Write out, word for word, every line in the data below from the one containing "Context (trusted : option WitnessPin) (w0" to the one containing "Proof. intros Hs", both of them included.

[RECORDS FOR THE EXERCISE]

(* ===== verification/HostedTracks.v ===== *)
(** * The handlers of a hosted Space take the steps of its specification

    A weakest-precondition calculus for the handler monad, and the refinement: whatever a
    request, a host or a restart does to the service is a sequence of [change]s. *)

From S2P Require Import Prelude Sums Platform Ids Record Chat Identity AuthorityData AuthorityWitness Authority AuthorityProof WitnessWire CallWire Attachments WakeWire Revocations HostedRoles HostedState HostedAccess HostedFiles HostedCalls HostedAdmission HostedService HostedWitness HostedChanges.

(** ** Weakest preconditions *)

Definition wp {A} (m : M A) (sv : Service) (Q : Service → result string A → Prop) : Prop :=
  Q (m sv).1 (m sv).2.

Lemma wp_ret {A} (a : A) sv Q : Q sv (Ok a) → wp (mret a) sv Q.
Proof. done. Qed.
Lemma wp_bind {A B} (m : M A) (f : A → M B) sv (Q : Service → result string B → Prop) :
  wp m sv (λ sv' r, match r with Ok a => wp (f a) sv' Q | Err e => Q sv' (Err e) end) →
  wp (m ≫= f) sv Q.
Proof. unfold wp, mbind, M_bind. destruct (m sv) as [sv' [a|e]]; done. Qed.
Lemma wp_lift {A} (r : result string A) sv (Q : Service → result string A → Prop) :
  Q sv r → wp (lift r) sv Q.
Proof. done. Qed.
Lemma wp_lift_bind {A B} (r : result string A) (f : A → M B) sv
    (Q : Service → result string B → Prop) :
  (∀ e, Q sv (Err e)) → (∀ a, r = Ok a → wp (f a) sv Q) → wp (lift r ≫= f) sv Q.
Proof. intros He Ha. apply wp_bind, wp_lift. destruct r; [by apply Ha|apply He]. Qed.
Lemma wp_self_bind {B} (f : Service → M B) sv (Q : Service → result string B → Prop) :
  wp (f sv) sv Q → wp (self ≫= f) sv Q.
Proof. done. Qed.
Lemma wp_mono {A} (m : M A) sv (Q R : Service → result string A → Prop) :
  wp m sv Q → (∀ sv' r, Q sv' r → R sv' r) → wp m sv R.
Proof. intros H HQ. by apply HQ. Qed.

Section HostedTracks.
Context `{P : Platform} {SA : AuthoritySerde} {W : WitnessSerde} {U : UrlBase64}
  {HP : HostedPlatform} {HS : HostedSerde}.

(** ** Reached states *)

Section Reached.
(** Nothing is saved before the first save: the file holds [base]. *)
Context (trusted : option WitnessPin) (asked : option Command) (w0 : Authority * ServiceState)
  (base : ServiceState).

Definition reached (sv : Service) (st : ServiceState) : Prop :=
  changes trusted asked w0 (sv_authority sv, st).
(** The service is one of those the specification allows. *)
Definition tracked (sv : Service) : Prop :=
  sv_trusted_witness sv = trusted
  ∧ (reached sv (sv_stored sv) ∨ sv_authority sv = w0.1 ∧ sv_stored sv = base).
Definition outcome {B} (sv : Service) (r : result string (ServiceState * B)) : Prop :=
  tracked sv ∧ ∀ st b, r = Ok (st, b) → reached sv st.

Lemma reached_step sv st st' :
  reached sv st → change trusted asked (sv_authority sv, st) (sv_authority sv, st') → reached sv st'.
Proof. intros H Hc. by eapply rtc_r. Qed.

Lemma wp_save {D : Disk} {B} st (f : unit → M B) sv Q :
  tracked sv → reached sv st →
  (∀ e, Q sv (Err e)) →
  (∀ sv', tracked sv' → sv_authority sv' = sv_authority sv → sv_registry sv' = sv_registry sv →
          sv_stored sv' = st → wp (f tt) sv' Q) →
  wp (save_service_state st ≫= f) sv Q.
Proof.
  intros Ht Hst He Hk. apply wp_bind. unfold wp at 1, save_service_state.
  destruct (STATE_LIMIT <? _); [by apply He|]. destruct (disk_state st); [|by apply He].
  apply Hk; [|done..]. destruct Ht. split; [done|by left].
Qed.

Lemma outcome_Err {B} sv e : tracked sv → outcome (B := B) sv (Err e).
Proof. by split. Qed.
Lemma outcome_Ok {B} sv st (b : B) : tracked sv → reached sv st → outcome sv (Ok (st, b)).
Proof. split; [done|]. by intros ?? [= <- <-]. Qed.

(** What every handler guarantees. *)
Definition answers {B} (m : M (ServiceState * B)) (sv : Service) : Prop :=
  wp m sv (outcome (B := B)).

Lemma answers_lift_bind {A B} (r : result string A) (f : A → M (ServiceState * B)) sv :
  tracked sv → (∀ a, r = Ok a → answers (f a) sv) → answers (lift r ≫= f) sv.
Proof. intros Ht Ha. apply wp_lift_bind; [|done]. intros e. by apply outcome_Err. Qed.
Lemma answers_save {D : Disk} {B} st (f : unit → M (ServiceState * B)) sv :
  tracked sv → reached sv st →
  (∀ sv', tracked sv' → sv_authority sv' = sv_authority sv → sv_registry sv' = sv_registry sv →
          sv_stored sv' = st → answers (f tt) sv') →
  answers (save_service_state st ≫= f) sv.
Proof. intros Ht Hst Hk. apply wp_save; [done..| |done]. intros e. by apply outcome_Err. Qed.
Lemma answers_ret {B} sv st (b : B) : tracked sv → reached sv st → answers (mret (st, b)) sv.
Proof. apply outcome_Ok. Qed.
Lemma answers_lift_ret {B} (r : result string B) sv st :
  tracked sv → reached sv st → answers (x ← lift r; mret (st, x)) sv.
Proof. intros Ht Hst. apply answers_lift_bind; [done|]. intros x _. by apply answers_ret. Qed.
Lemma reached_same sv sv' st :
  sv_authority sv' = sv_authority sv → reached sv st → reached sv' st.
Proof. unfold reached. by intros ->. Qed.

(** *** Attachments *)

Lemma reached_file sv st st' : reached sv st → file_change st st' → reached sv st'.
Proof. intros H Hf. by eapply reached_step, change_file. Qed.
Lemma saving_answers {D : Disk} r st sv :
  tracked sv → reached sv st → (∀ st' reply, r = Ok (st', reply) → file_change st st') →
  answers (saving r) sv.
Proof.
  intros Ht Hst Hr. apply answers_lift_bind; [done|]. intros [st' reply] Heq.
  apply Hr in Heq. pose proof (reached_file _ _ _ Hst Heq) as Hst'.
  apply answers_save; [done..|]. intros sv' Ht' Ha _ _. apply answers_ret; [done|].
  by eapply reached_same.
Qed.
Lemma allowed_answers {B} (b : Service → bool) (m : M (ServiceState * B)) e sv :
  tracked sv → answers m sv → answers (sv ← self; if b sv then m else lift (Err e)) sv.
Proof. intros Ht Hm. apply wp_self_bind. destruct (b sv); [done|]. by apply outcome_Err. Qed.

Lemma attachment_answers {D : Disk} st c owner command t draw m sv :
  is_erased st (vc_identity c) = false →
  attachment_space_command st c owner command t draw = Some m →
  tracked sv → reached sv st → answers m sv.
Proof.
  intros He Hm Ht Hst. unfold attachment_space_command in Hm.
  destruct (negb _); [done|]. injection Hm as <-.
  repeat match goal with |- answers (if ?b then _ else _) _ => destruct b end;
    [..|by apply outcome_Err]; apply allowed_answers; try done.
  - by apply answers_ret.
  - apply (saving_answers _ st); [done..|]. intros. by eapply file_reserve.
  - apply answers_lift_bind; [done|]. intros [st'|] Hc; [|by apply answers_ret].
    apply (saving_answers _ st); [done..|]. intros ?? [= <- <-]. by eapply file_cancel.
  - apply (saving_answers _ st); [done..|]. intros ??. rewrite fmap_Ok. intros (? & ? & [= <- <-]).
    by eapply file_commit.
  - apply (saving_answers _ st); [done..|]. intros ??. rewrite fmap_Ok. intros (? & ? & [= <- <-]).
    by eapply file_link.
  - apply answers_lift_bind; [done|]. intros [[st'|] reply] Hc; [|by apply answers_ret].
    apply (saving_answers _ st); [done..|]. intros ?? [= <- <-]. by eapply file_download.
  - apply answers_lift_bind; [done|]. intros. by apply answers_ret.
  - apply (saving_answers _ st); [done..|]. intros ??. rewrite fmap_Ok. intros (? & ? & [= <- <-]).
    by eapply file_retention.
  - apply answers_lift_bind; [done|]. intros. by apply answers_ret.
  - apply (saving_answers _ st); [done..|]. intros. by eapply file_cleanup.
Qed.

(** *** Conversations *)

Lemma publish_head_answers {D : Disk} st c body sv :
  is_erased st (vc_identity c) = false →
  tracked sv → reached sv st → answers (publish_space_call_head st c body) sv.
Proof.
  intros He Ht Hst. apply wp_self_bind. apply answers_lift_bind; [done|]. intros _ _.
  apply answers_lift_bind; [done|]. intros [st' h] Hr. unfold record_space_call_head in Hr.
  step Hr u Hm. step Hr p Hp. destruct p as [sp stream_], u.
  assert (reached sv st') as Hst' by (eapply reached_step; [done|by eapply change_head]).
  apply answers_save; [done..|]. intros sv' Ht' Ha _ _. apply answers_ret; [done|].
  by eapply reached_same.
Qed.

[/RECORDS FOR THE EXERCISE]
[RECORDS FOR THE EXERCISE]

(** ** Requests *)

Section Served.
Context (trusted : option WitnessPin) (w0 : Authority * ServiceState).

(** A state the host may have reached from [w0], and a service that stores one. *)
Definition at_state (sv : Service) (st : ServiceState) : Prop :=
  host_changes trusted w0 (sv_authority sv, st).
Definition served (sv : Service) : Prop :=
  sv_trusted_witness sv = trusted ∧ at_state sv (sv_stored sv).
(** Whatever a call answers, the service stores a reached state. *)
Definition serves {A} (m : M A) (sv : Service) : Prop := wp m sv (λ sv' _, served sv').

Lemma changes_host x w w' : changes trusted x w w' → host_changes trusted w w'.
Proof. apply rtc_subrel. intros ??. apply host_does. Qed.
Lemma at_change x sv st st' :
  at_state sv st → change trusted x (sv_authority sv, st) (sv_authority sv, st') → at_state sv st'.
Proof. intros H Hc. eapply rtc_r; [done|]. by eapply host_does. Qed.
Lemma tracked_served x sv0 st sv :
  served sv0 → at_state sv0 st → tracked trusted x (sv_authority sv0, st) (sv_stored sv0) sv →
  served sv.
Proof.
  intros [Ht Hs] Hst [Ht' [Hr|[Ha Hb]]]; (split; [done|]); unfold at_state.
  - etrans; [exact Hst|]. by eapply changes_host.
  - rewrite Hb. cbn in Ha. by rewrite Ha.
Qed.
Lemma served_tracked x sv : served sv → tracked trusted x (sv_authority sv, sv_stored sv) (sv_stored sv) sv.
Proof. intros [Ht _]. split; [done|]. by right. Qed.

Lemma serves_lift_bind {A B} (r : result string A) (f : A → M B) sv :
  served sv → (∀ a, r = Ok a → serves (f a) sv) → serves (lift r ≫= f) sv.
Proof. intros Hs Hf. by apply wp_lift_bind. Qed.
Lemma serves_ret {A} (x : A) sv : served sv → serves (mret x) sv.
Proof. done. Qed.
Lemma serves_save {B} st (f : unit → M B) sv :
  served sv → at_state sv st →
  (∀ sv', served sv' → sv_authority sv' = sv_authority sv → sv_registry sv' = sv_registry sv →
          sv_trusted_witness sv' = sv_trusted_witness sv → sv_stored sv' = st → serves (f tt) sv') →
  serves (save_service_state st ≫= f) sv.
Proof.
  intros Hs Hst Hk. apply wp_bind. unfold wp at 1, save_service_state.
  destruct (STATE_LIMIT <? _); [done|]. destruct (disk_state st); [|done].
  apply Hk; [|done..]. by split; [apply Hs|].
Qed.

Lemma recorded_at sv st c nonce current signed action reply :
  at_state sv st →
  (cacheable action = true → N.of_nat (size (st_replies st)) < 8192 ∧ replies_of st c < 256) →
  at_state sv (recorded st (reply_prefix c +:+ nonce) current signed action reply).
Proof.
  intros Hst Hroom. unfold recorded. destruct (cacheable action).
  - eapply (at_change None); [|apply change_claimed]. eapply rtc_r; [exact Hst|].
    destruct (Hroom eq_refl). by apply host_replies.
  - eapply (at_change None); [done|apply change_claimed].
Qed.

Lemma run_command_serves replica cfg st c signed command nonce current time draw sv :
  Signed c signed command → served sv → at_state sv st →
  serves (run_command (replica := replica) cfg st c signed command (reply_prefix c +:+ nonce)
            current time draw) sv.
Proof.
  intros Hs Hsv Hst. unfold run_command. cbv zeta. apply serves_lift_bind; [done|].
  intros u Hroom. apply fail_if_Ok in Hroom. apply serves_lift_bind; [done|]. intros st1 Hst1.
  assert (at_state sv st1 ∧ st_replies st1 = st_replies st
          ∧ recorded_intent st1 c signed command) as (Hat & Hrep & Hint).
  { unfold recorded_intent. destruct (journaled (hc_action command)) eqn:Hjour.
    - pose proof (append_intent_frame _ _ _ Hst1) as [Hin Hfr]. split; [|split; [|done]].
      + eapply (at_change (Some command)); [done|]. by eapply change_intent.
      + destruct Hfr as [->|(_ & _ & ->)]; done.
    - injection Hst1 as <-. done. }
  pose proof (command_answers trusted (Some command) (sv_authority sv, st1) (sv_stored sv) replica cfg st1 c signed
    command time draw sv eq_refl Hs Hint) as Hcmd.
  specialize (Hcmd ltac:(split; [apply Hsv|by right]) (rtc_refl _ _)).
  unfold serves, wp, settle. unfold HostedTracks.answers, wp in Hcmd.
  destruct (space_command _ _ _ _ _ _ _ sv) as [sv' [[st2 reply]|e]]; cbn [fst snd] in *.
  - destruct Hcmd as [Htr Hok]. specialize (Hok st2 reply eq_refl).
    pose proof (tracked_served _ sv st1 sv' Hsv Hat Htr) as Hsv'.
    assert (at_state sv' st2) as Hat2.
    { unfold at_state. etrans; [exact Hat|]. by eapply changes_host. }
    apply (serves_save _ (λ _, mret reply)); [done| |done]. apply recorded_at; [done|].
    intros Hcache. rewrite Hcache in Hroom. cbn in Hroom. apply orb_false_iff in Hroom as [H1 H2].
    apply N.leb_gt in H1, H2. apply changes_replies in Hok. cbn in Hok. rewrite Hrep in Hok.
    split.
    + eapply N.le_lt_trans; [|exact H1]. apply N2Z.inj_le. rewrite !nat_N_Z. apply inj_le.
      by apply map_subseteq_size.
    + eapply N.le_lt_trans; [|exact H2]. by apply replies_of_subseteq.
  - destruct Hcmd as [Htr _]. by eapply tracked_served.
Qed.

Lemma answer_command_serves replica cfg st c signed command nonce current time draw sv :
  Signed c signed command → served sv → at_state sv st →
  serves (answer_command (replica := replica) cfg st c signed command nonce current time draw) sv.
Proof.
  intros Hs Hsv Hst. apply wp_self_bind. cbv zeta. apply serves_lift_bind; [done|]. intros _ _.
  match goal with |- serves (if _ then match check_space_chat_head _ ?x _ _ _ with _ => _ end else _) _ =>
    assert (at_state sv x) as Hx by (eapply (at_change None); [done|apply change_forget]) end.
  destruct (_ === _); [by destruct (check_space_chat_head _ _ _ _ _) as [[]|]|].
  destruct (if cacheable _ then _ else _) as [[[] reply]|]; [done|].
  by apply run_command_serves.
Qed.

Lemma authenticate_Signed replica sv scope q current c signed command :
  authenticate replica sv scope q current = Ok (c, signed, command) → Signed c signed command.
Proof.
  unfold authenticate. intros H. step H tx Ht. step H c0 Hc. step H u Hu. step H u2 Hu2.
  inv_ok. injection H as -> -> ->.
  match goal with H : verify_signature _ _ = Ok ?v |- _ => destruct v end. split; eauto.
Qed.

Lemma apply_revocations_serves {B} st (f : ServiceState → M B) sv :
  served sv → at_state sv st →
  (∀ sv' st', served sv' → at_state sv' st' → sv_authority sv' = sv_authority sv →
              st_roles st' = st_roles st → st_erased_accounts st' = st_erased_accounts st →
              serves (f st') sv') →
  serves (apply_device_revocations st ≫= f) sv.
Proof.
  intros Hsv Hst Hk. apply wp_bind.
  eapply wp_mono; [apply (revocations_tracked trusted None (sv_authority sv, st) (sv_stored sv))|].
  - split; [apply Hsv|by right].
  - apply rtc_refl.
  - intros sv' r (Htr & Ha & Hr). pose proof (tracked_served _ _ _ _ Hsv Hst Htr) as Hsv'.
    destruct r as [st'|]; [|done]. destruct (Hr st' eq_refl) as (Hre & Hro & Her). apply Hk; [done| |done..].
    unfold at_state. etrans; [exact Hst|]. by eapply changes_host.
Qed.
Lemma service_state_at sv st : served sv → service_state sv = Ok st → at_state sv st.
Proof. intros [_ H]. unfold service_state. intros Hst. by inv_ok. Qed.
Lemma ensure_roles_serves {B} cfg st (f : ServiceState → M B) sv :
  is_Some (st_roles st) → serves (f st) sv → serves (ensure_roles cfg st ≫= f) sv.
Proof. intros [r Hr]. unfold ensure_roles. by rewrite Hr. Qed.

[/RECORDS FOR THE EXERCISE]

▶ _PROBLEM SOLUTION_
Context (trusted : option WitnessPin) (w0 : Authority * ServiceState).

(** A state the host may have reached from [w0], and a service that stores one. *)
Definition at_state (sv : Service) (st : ServiceState) : Prop :=
  host_changes trusted w0 (sv_authority sv, st).
Definition served (sv : Service) : Prop :=
  sv_trusted_witness sv = trusted ∧ at_state sv (sv_stored sv).
(** Whatever a call answers, the service stores a reached state. *)
Definition serves {A} (m : M A) (sv : Service) : Prop := wp m sv (λ sv' _, served sv').

Lemma changes_host x w w' : changes trusted x w w' → host_changes trusted w w'.
Proof. apply rtc_subrel. intros ??. apply host_does. Qed.
Lemma at_change x sv st st' :
  at_state sv st → change trusted x (sv_authority sv, st) (sv_authority sv, st') → at_state sv st'.
Proof. intros H Hc. eapply rtc_r; [done|]. by eapply host_does. Qed.
Lemma tracked_served x sv0 st sv :
  served sv0 → at_state sv0 st → tracked trusted x (sv_authority sv0, st) (sv_stored sv0) sv →
  served sv.
Proof.
  intros [Ht Hs] Hst [Ht' [Hr|[Ha Hb]]]; (split; [done|]); unfold at_state.
  - etrans; [exact Hst|]. by eapply changes_host.
  - rewrite Hb. cbn in Ha. by rewrite Ha.
Qed.
Lemma served_tracked x sv : served sv → tracked trusted x (sv_authority sv, sv_stored sv) (sv_stored sv) sv.
Proof. intros [Ht _]. split; [done|]. by right. Qed.

Lemma serves_lift_bind {A B} (r : result string A) (f : A → M B) sv :
  served sv → (∀ a, r = Ok a → serves (f a) sv) → serves (lift r ≫= f) sv.
Proof. intros Hs Hf. by apply wp_lift_bind. Qed.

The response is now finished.